TSS can be estimated using either method using the
pk.tss()
function in PKNCA.
Illustrating time to steady-state, the example from the superposition vignette will be used.
library(PKNCA)
theoph_corrected <- as.data.frame(datasets::Theoph)
theoph_corrected$conc[theoph_corrected$Time == 0] <- 0
conc_obj <- PKNCAconc(theoph_corrected, conc~Time|Subject)
steady_state <- superposition(conc_obj, dose.times = seq(0, 168 - 12, by=12), tau=168, n.tau=1)
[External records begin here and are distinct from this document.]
(** ** What [saveJobItem] checks before it writes *)

(** On an object whose generated job identifier is free, the job item is
    stored, whatever then happens to the mapping template. *)
Lemma saveJobItem_job_stored (e : env) (o : obj) (st : db) :
  JobItems st !! jobItemRandomId e = None →
  JobItems (snd (saveJobItem e (JObj o) st))
  = <[jobItemRandomId e := storedJobItem e (JObj o)]> (JobItems st)
  ∧ fst (saveJobItem e (JObj o) st) ≠ inl MatchError.
Proof.
  intros Hj.
  destruct (savesNewMapping (JObj o)) eqn:Hc.
  - rewrite saveJobItem_insert_branch by done.
    by destruct (Mappings st !! mappingRandomId e).
  - destruct (updatesMapping (JObj o)) eqn:Hu.
    + by rewrite saveJobItem_update_branch.
    + by rewrite saveJobItem_none_branch.
Qed.

(** C2, as the code has it: the only validation of [saveJobItem] is
    [check(values, Object)].  It fails with a [Match.Error] exactly when
    [values] is not a plain object, and then nothing has been written;
    on a plain object no field is looked at before the job item is
    inserted. *)
Theorem saveJobItem_validates_object_only (e : env) (values : jsval) (st : db) :
  let r := saveJobItem e values st in
  (fst r = inl MatchError ↔ is_plain_object values = false)
  ∧ (is_plain_object values = false → snd r = st)
  ∧ (is_plain_object values = true →
     JobItems st !! jobItemRandomId e = None →
     JobItems (snd r) !! jobItemRandomId e = Some (storedJobItem e values)).
Proof.
  intros r. subst r.
  destruct (is_plain_object values) eqn:Hv.
  - destruct values as [| | | | | | | |o]; try discriminate.
    split; [| split; [done |]].
    + split; [| done]. intros H.
      destruct (JobItems st !! jobItemRandomId e) as [j|] eqn:Hj.
      * rewrite saveJobItem_duplicate_job in H by by rewrite Hj. discriminate.
      * by destruct (saveJobItem_job_stored e o st Hj) as [_ Hne].
    + intros _ Hj. destruct (saveJobItem_job_stored e o st Hj) as [-> _].
      by rewrite lookup_insert_eq.
  - rewrite saveJobItem_not_object by done. by repeat split.
Qed.

(** C2 does not hold as stated: on the empty object, where every
    required field is missing, [saveJobItem] returns and a job item has
    been inserted. *)
Lemma saveJobItem_missing_fields_inserted :
  Forall (λ k, get (JObj ∅) k = JUndefined)
         ["collection"; "fileSource"; "hasHeader"; "jobType";
          "mappingByUser"; "mappingId"; "name"]
  ∧ JobItems db0 !! "job1" = None
  ∧ fst (saveJobItem env0 (JObj ∅) db0) = inr "job1"
  ∧ is_Some (JobItems (snd (saveJobItem env0 (JObj ∅) db0)) !! "job1").
Proof.
  split; [by repeat constructor |].
  split; [reflexivity |]. split; [reflexivity |].
  by eexists.
Qed.

(** C8, as the code has it: [saveJobItem] does not look at the shop and
    user identifiers it is given.  With the generated identifiers free
    it returns on every object, and the job item records as [shopId]
    and [userId] whatever the surroundings supplied, [null] and
    [undefined] included. *)
Theorem saveJobItem_context_unchecked (e : env) (o : obj) (st : db) :
  JobItems st !! jobItemRandomId e = None →
  Mappings st !! mappingRandomId e = None →
  let r := saveJobItem e (JObj o) st in
  fst r = inr (jobItemRandomId e)
  ∧ ∃ j : obj,
      JobItems (snd r) !! jobItemRandomId e = Some j
      ∧ j !! "shopId" = Some (getShopId e)
      ∧ j !! "userId" = Some (userId e).
Proof.
  intros Hj Hm r. subst r.
  destruct (saveJobItem_succeeds e o st Hj Hm) as [-> ->].
  split; [done |]. exists (storedJobItem e (JObj o)).
  by rewrite lookup_insert_eq.
Qed.

Lemma saveJobItem_context_unchecked_witness :
  JobItems db0 !! "job1" = None
  ∧ Mappings db0 !! "map1" = None
  ∧ fst (saveJobItem envAnonymous (JObj objA) db0) = inr "job1".
Proof.
  split; [reflexivity |]. split; [reflexivity |].
  exact (proj1 (saveJobItem_context_unchecked envAnonymous objA db0 eq_refl eq_refl)).
Defined.

(** C8 does not hold as stated: with no user logged in ([userId] is
    [null]) and no shop resolved ([getShopId] is [undefined]),
    [saveJobItem] returns and the job item is in the collection. *)
Lemma saveJobItem_anonymous_inserted :
  getShopId envAnonymous = JUndefined
  ∧ userId envAnonymous = JNull
  ∧ JobItems db0 !! "job1" = None
  ∧ fst (saveJobItem envAnonymous valuesA db0) = inr "job1"
  ∧ ∃ j : obj,
      JobItems (snd (saveJobItem envAnonymous valuesA db0)) !! "job1" = Some j
      ∧ j !! "userId" = Some JNull
      ∧ j !! "shopId" = Some JUndefined.
Proof.
  do 4 (split; [reflexivity |]).
  exists (storedJobItem envAnonymous valuesA). by repeat split.
Qed.

(** ** How the two job item methods compose *)

Lemma storedJobItem_status (e : env) (values : jsval) :
  prop (storedJobItem e values) "status" = JStr "pending".
Proof. reflexivity. Qed.

(** A call of [removeJobItem] that returns was given the identifier of a
    stored job item, and has deleted exactly that one. *)
Lemma removeJobItem_returns (jobItemId : jsval) (b : bool) (st st' : db) :
  removeJobItem jobItemId st = (inr b, st') →
  ∃ id j, jobItemId = JStr id
          ∧ JobItems st !! id = Some j
          ∧ b = true
          ∧ st' = mkDb (delete id (JobItems st)) (Mappings st).
Proof.
  intros H.
  destruct (is_string jobItemId) eqn:Hs;
    [| by rewrite removeJobItem_not_string in H].
  destruct jobItemId as [| | | | |id| | |]; try discriminate.
  destruct (JobItems st !! id) as [j|] eqn:Hj;
    [| by rewrite removeJobItem_absent in H].
  rewrite (removeJobItem_present id j st Hj) in H.
  destruct (strict_eq_str (prop j "status") "inProgress"); [done |].
  exists id, j. by simplify_eq.
Qed.

(** X1: a job item just saved can be removed at once: [removeJobItem]
    on the identifier [saveJobItem] returned gives [true] and puts
    [JobItems] back to what it was before the save, while [Mappings]
    keeps what the save did to it. *)
Theorem saveJobItem_then_removeJobItem
    (e : env) (values : jsval) (id : string) (st st' : db) :
  saveJobItem e values st = (inr id, st') →
  removeJobItem (JStr id) st' = (inr true, mkDb (JobItems st) (Mappings st')).
Proof.
  intros H. apply saveJobItem_returns in H as (_ & -> & Hfree & Hins).
  rewrite (removeJobItem_present (jobItemRandomId e) (storedJobItem e values) st');
    [| by rewrite Hins, lookup_insert_eq].
  rewrite storedJobItem_status. simpl.
  by rewrite Hins, delete_insert_id.
Qed.

Lemma saveJobItem_then_removeJobItem_witness :
  saveJobItem env0 valuesB db1
  = (inr "job1", snd (saveJobItem env0 valuesB db1))
  ∧ removeJobItem (JStr "job1") (snd (saveJobItem env0 valuesB db1))
    = (inr true,
       mkDb (JobItems db1) (Mappings (snd (saveJobItem env0 valuesB db1)))).
Proof.
  split; [reflexivity |].
  exact (saveJobItem_then_removeJobItem env0 valuesB "job1" db1
           (snd (saveJobItem env0 valuesB db1)) eq_refl).
Defined.

(** X2: a call of [removeJobItem] that throws, for whichever of its
    three reasons, leaves the whole database as it was. *)
Theorem removeJobItem_throw_keeps_db (jobItemId : jsval) (x : exn) (st : db) :
  fst (removeJobItem jobItemId st) = inl x →
  snd (removeJobItem jobItemId st) = st.
Proof.
  intros H.
  destruct (is_string jobItemId) eqn:Hs;
    [| by rewrite removeJobItem_not_string].
  destruct jobItemId as [| | | | |id| | |]; try discriminate.
  destruct (JobItems st !! id) as [j|] eqn:Hj;
    [| by rewrite removeJobItem_absent].
  rewrite (removeJobItem_present id j st Hj) in H |- *.
  by destruct (strict_eq_str (prop j "status") "inProgress").
Qed.

Lemma removeJobItem_throw_keeps_db_witness :
  fst (removeJobItem (JStr "j1") db1) = inl inProgressError
  ∧ snd (removeJobItem (JStr "j1") db1) = db1.
Proof.
  split; [reflexivity |].
  exact (removeJobItem_throw_keeps_db (JStr "j1") inProgressError db1 eq_refl).
Defined.

(** X3: removing is not idempotent: once [removeJobItem] has returned,
    the same call again ends in the [TypeError] of the missing item and
    changes nothing. *)
Theorem removeJobItem_twice (jobItemId : jsval) (b : bool) (st st' : db) :
  removeJobItem jobItemId st = (inr b, st') →
  removeJobItem jobItemId st' = (inl TypeError, st').
Proof.
  intros H. apply removeJobItem_returns in H as (id & j & -> & _ & _ & ->).
  apply removeJobItem_absent. simpl. apply lookup_delete_eq.
Qed.

Lemma removeJobItem_twice_witness :
  removeJobItem (JStr "j2") db1 = (inr true, snd (removeJobItem (JStr "j2") db1))
  ∧ removeJobItem (JStr "j2") (snd (removeJobItem (JStr "j2") db1))
    = (inl TypeError, snd (removeJobItem (JStr "j2") db1)).
Proof.
  split; [reflexivity |].
  exact (removeJobItem_twice (JStr "j2") true db1
           (snd (removeJobItem (JStr "j2") db1)) eq_refl).
Defined.

(** ** What [saveJobItem] leaves alone *)

(** X4: whatever it is called with and however it ends, [saveJobItem]
    keeps every job item already stored, unchanged. *)
Theorem saveJobItem_keeps_job_items
    (e : env) (values : jsval) (st : db) (k : string) (j : obj) :
  JobItems st !! k = Some j →
  JobItems (snd (saveJobItem e values st)) !! k = Some j.
Proof.
  intros Hk.
  destruct (is_plain_object values) eqn:Hv;
    [| by rewrite saveJobItem_not_object].
  destruct values as [| | | | | | | |o]; try discriminate.
  destruct (JobItems st !! jobItemRandomId e) as [j'|] eqn:Hj.
  - by rewrite saveJobItem_duplicate_job by by rewrite Hj.
  - destruct (saveJobItem_job_stored e o st Hj) as [-> _].
    rewrite lookup_insert_ne; [done | congruence].
Qed.

Lemma saveJobItem_keeps_job_items_witness :
  JobItems db1 !! "j1" = Some jobInProgress
  ∧ JobItems (snd (saveJobItem env0 valuesC db1)) !! "j1" = Some jobInProgress.
Proof.
  split; [reflexivity |].
  exact (saveJobItem_keeps_job_items env0 valuesC db1 "j1" jobInProgress eq_refl).
Defined.



(** X6: an "update" aimed at an identifier under which no template is
    stored goes unnoticed: [saveJobItem] returns the new job item's
    identifier and [Mappings] is exactly what it was. *)
Theorem saveJobItem_update_missing_template
    (e : env) (values : jsval) (st : db) (k0 : string) :
  get values "mappingId" = JStr k0 →
  k0 ≠ "create" →
  get values "saveMappingAction" = JStr "update" →
  JobItems st !! jobItemRandomId e = None →
  Mappings st !! k0 = None →
  fst (saveJobItem e values st) = inr (jobItemRandomId e)
  ∧ Mappings (snd (saveJobItem e values st)) = Mappings st.
Proof.
  intros Hid Hk Hact Hj Hk0.
  destruct (get_string_object _ _ _ Hid) as [o ->]. simpl in Hid, Hact.
  assert (prop o "mappingId" ≠ JStr "create") as Hne by (rewrite Hid; congruence).
  assert (savesNewMapping (JObj o) = false) as Hc.
  { apply not_true_is_false. rewrite savesNewMapping_spec.
    intros [[? _] | [_ Habs]]; [done |]. rewrite Hact in Habs. discriminate. }
  assert (updatesMapping (JObj o) = true) as Hu by by apply updatesMapping_spec.
  rewrite saveJobItem_update_branch by done. simpl.
  rewrite Hid. simpl. split; [done |]. by apply alter_id'.
Qed.

Lemma saveJobItem_update_missing_template_witness :
  Mappings db0 !! "m1" = None
  ∧ fst (saveJobItem env0 valuesB db0) = inr "job1"
  ∧ Mappings (snd (saveJobItem env0 valuesB db0)) = Mappings db0.
Proof.
  split; [reflexivity |].
  assert ("m1" ≠ "create") as Hne by discriminate.
  exact (saveJobItem_update_missing_template env0 valuesB db0 "m1"
           eq_refl Hne eq_refl eq_refl eq_refl).
Defined.
(** * CloudBioLinux provisioning: a shallow embedding of the install
      orchestration ([fabfile.py]), the Chef property builder
      ([cloudbio/chef_utils.py]) and the CloudMan launcher
      ([cloudbio/deploy/cloudman.py]), with the properties of its
      specification stated and proved over the embedding. *)

From stdpp Require Import gmap strings list pretty sorting.
From Stdlib Require Import Ascii String.
(** C3, as the code has it.  Take a kept field whose name no other kept
    spec bears and let the loop end after any events.  If the field is a
    checkbox, the returned mapping holds a boolean for it; if it is a
    select field, the mapping holds one of its options or the string its
    variable was seeded with from the default (the empty string when
    there is none), which need not be among the options. *)
Theorem C3_committed_values (tk : Toolkit) (kwargs : gmap string pyval)
    (current : string) (self : Autobox) (events : list event)
    (r : gmap string pyval) (f : field) (v : pyval) :
  Autobox_init tk kwargs current = Ok self →
  f ∈ fields self →
  unique_name (fields self) f →
  mainloop tk self events = Some (Quit_with r) →
  r !! field_name f = Some v →
  (field_type f = "checkbox" → ∃ b, v = PyBool b) ∧
  (field_type f = "select" →
     v = PyStr (tcl_str tk (field_default f)) ∨
     ∃ opts o, f_options f = Some opts ∧ o ∈ opts ∧ v = PyStr o).
Proof.
  intros Hinit Hf Huniq Hloop Hv.
  destruct (Autobox_init_cell _ _ _ _ _ Hinit Hf Huniq) as (vt & c0 & Hvt & Hset & Hc0).
  pose proof (var_set_type _ _ _ _ Hset) as Hty0.
  apply (mainloop_inv tk
           (λ s, same_form self s ∧
                 (field_type f = "select" → select_ok tk f (data s)))) in Hloop.
  - destruct Hloop as [->|(s & [Hsame Hsel] & Hok)]; [by rewrite lookup_empty in Hv|].
    apply ok_clicked_reads in Hok. specialize (Hok (field_name f)).
    destruct Hsame as (_&_&_&_&_&Hcells). specialize (Hcells (field_name f)).
    rewrite Hc0 in Hcells. simpl in Hcells.
    destruct (data s !! field_name f) as [c|] eqn:Hc; [|congruence].
    injection Hcells as Hty. destruct Hok as (v' & Hget & Hr).
    assert (v' = v) as -> by congruence.
    unfold var_get in Hget. rewrite <- Hty, Hty0 in Hget. split.
    + intros Hcb. rewrite Hcb in Hvt. apply variable_types_lookup in Hvt.
      destruct Hvt as [[[=] _]|[[[=] _]|[[_ ->]|[[=] _]]]].
      destruct (getboolean tk (var_value c)) as [b|]; [|done].
      injection Hget as <-. by exists b.
    + intros Hs. rewrite Hs in Hvt. apply variable_types_lookup in Hvt.
      destruct Hvt as [[[=] _]|[[[=] _]|[[[=] _]|[_ ->]]]].
      injection Hget as <-.
      destruct (Hsel Hs c Hc) as [->|(opts & Hopts & Ho)]; [by left|].
      right. by exists opts, (var_value c).
  - intros e s [Hsame Hsel]. split.
    + eapply same_form_trans; [done|apply user_edit_same_form].
    + intros Hs. apply (user_edit_select tk (fields self)); [done| | |by apply Hsel].
      * by apply field_type_select.
      * intros p Hp. destruct Hsame as (_&Hgrid&_). rewrite <- Hgrid in Hp.
        by eapply Autobox_init_grid.
  - split; [apply same_form_refl|].
    intros Hs c Hc. assert (c0 = c) as <- by congruence.
    rewrite Hs in Hvt. apply variable_types_lookup in Hvt.
    destruct Hvt as [[[=] _]|[[[=] _]|[[[=] _]|[_ ->]]]].
    injection Hset as <-. by left.
Qed.
(** * ConnectionFactory (src/connection-factory.ts)

    A shallow embedding of the factory that feeds the connection pool of the
    Faktory worker: [create], [destroy] and [validate], together with the
    part of the [Connection] object (an event emitter with a [connected]
    flag) that the factory touches.

    Conventions.
    - A method is a [Task]: a tree of synchronous steps and awaits that
      ends by returning or throwing.  It acts on a [State]: the factory
      object ([this]), the world outside the factory ([env]) and the list of
      everything the factory did and saw ([log]).
    - [run] executes one invocation to its end, the way a caller that awaits
      each call before making the next sees it.  [turn] is one turn of the
      event loop when several invocations of [create] are in flight: an
      invocation runs alone from one await to the next.
    - [attempts] is a JavaScript number that only ever holds 0 or the result
      of adding 1 to itself; it is modelled as an integer of [Z], which is
      exact below 2^53.
    - What [open()], [close()], [sleep()] and the injected handshake do to
      the outside world is not fixed by the factory: they are parameters that
      may change [env] in any way and settle either way.  They cannot reach
      the factory object itself. *)

From Stdlib Require Import ZArith Lia.
From stdpp Require Import base option list strings.

Local Open Scope Z_scope.

(** ** Values shared with the collaborators *)

(** [port: string | number] *)
Inductive Port : Type :=
| PortString (s : string)
| PortNumber (n : Z).

(** Identity of a [Connection] instance: its index in the heap of connection
    objects.  Two references are the same object iff they are equal. *)
Abbreviation ConnRef := nat (only parsing).

(** A function value of type [(err: Error) => void], by identity.
    [ConsoleError] is [console.error.bind(console)]. *)
Inductive ErrorSink : Type :=
| ConsoleError
| UserSink (tag : nat).

(** The two kinds of listener the factory registers:
    [this.onConnectionError] and [() => connection.removeAllListeners()]. *)
Inductive Listener : Type :=
| SinkListener (k : ErrorSink)
| RemoveAllListenersOf (c : ConnRef).

#[global] Instance Port_eq_dec : EqDecision Port.
Proof. solve_decision. Defined.
#[global] Instance ErrorSink_eq_dec : EqDecision ErrorSink.
Proof. solve_decision. Defined.
#[global] Instance Listener_eq_dec : EqDecision Listener.
Proof. solve_decision. Defined.

Section Factory.

(** Data that is opaque to the factory: thrown values, the server greeting,
    the TLS configuration and the state of the network. *)
Context {Error Greeting TlsOptions Net : Type}.

(** A settled promise: rejected with a reason, or fulfilled with a value. *)
Definition Outcome (A : Type) : Type := (Error + A)%type.

(** ** The Connection object *)

(** Modelled from the spec: the [Connection] class lives in
    [./connection], outside the given source.  The spec gives it the
    constructor arguments, an open/closed status [connected] and event
    registration for ["error"] and ["close"] notifications delivered to the
    registered listeners. *)
Record Connection : Type := mkConnection {
  conn_port : Port;
  conn_host : string;
  conn_tlsOptions : TlsOptions;
  connected : bool;
  listeners : list (string * Listener);
}.

(** The world outside the factory: the connection objects, what the error
    sinks were called with, and the network. *)
Record Env : Type := mkEnv {
  heap : list Connection;
  reported : list (ErrorSink * option Error);
  net : Net;
}.

Definition with_heap (h : list Connection) (w : Env) : Env :=
  {| heap := h; reported := reported w; net := net w |}.

Definition with_reported (r : list (ErrorSink * option Error)) (w : Env) : Env :=
  {| heap := heap w; reported := r; net := net w |}.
# Add some noise to the data so that it seems more reasonable
steady_state_noise <- steady_state
steady_state_noise$conc <-
withr::with_seed(
seed = 5,
steady_state_noise$conc*exp(rnorm(nrow(steady_state_noise), mean = 0, sd = 0.1))
)
Examine the data graphically.
The below code estimates four different types of monoexponential time to steady-state:
tss_mono <-
pk.tss.monoexponential(
conc = steady_state_noise$conc,
time = steady_state_noise$time,
subject = steady_state_noise$Subject,
time.dosing = seq(0, 168 - 12, by=12)
)
#> Warning in nlme.formula(conc ~ ctrough.ss * (1 - exp(tss.constant * time/tss)),
#> : Iteration 1, LME step: nlminb() did not converge (code = 1). Do increase
#> 'msMaxIter'!
tss_mono
#> subject tss.monoexponential.population tss.monoexponential.popind
#> 1 1 26.41702 36.94338
#> 2 10 26.41702 31.95332
#> 3 11 26.41702 22.79701
#> 4 12 26.41702 26.59811
#> 5 2 26.41702 23.53971
#> 6 3 26.41702 24.72296
#> 7 4 26.41702 25.73772
#> 8 5 26.41702 26.93370
#> 9 6 26.41702 23.21927
#> 10 7 26.41702 25.39845
#> 11 8 26.41702 24.54317
#> 12 9 26.41702 24.61744
#> tss.monoexponential.individual tss.monoexponential.single
#> 1 40.65290 27.87592
#> 2 24.72591 27.87592
#> 3 20.18663 27.87592
#> 4 22.58610 27.87592
#> 5 25.45251 27.87592
#> 6 29.97015 27.87592
#> 7 21.60401 27.87592
#> 8 25.04023 27.87592
#> 9 23.53884 27.87592
#> 10 31.37369 27.87592
#> 11 32.02870 27.87592
#> 12 26.01334 27.87592
The fraction of steady-state required for time to steady-state can be
changed with the tss.fraction
argument (see
?pk.tss.monoexponential
).
The stepwise linear method estimates if the slope of the predose concentrations is statistically significant starting from the last measurement and moving backward in time. It has bias in that more individuals will move the time to steady-state to a late time point.